モーツァルト ヴァイオリンソナタ チクルス [器楽曲]

昨日の帰宅中にボクが持っているモーツァルトのヴァイオリンソナタの全CDを聴き終えた。

全CDといってもモーツァルトのヴァイオリンソナタ全40曲ではなく、15曲の選集で、いわば「ベスト盤」とでも言おうか。
まず分売で購入していたツィンマーマン(Vn)&ロンクィッヒ(pf)の選集4枚組。後に発売された5枚組セット物では小品集も追加されているのであるが、いまさら4枚ダブって買うのはもったいない。

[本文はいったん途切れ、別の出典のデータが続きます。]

(* ===== verification/SampleJwt.v ===== *)
(** * SampleJwt: a token library that satisfies the laws

    Tokens spell out the key and the claims, so that parsing is decoding: an
    instance of [Jwt] on which the theorems that use it can be evaluated. *)
From Stdlib Require Import Ascii.
From S2P Require Import Prelude GoTime Utf8 Json Hex Domain World Repository Tasks Http Auth.

(** ** Positive numbers as binary text *)

Fixpoint bits_of (p : positive) : string :=
  match p with
  | xH => ""
  | xO p => String "0"%char (bits_of p)
  | xI p => String "1"%char (bits_of p)
  end.

Fixpoint of_bits (s : string) : positive :=
  match s with
  | EmptyString => xH
  | String c s => if bool_decide (c = "1"%char) then xI (of_bits s) else xO (of_bits s)
  end.

Lemma of_bits_of p : of_bits (bits_of p) = p.
Proof. induction p as [p IH|p IH|]; simpl; by rewrite ?IH. Qed.

Lemma bits_text p : ValidString (bits_of p) = true.
Proof. unfold ValidString. induction p as [p IH|p IH|]; simpl; [exact IH..|done]. Qed.

(** ** Claims as a countable type *)

#[export] Instance TenantClaims_eq_dec : EqDecision TenantClaims.
Proof. solve_decision. Defined.

#[export] Instance TenantClaims_countable : Countable TenantClaims.
Proof.
  refine (inj_countable'
    (λ c, (tc_Issuer c, tc_Subject c, tc_ExpiresAt c, tc_IssuedAt c, tc_NotBefore c, tc_ID c,
           tc_TenantID c, tc_TenantSlug c, tc_IsAdmin c))
    (λ '(a1, a2, a3, a4, a5, a6, a7, a8, a9), mkTenantClaims a1 a2 a3 a4 a5 a6 a7 a8 a9) _).
  by intros [].
Defined.

Definition sample_sign (key : string) (c : TenantClaims) : string := bits_of (encode (key, c)).

Definition sample_read (tok : string) : option (string * TenantClaims) := decode (of_bits tok).

Lemma sample_read_sign key c : sample_read (sample_sign key c) = Some (key, c).
Proof. unfold sample_read, sample_sign. by rewrite of_bits_of, decode_encode. Qed.

Definition sample_parse (kf : SigningMethod → result string) (now : Time) (tok : string)
    : result (TenantClaims * bool) :=
  match sample_read tok, kf SigningMethodHS256 with
  | Some (key, c), Ok key' =>
      if bool_decide (key = key' ∧ (tc_NotBefore c ≤ now < tc_ExpiresAt c)%Z) then Ok (c, true)
      else Err (errors_New "token signature is invalid")
  | _, Err e => Err e
  | None, _ => Err (errors_New "token is malformed")
  end.

#[export] Instance sample_jwt : Jwt := {|
  SignedString := λ _ key c, Ok (sample_sign key c);
  ParseWithClaims := sample_parse;
  verifies := λ m key tok, m = SigningMethodHS256 ∧ ∃ c, sample_read tok = Some (key, c)
|}.

#[export] Instance sample_jwt_laws : JwtLaws sample_jwt.
Proof.
  split; simpl.
  - done.
  - intros key c tok [= <-]. apply bits_text.
  - intros key c tok kf now [= <-] Hk Hw. unfold sample_parse. rewrite sample_read_sign, Hk.
    by rewrite bool_decide_eq_true_2.
  - intros kf now tok c. unfold sample_parse. destruct (sample_read tok) as [[key c']|] eqn:Hr; [|by destruct (kf _)].
    destruct (kf SigningMethodHS256) as [key'|] eqn:Hk; [|done]. case_bool_decide as Hw; [|done].
    intros [= <-]. destruct Hw as [-> Hw]. exists SigningMethodHS256, key'. eauto.
Qed.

 CD1 #35 K.379、#40 K.454、#42 K.526
 CD2 #30 K.306、#26 K.302、#24 K.296、#33 K.377
 CD3 #29 K.305、#32 K.376、#34 K.378、#36 K.380
 CD4 #25 K.301、#27 K.303、#28 K.304、#41 K.481

ほかに、フランチェスカッティ(Vn)&カザドシュ(pf)のライブ盤より
 #24 K.296

グリュミオー(Vn)&ハスキル(pf)の名盤
 #26?(34) K.378、#21?(28) K.304、#24?(32) K.376、#18?(25) K.301

も併せて聴いた。
グリュミオー番は旧番号をふっているのでケッヘル番号を見ないとややこしい。

ツィンマーマンのモーツァルトは若々しい爽やかでハッキリした演奏で、ロンクィッヒのピアノもコロコロしていて心地よい。
ツィンマーマンが「楷書」とすれば、グリュミオーは「行書」のような演奏である。流麗でロマンティックな演奏である。
ボクは聴いたことはないが、ティボーやフェラスあたりだったら「草書」のようなモーツァルトを弾くだろうか。古楽器ピリオド奏法のモーツァルトは「隷書」かもしれない。
フランチェスカッティのライブ盤は録音が悪くて聴きづらいが、あまり崩さずにカッチリと弾きながらも、色気を感じさせる演奏である。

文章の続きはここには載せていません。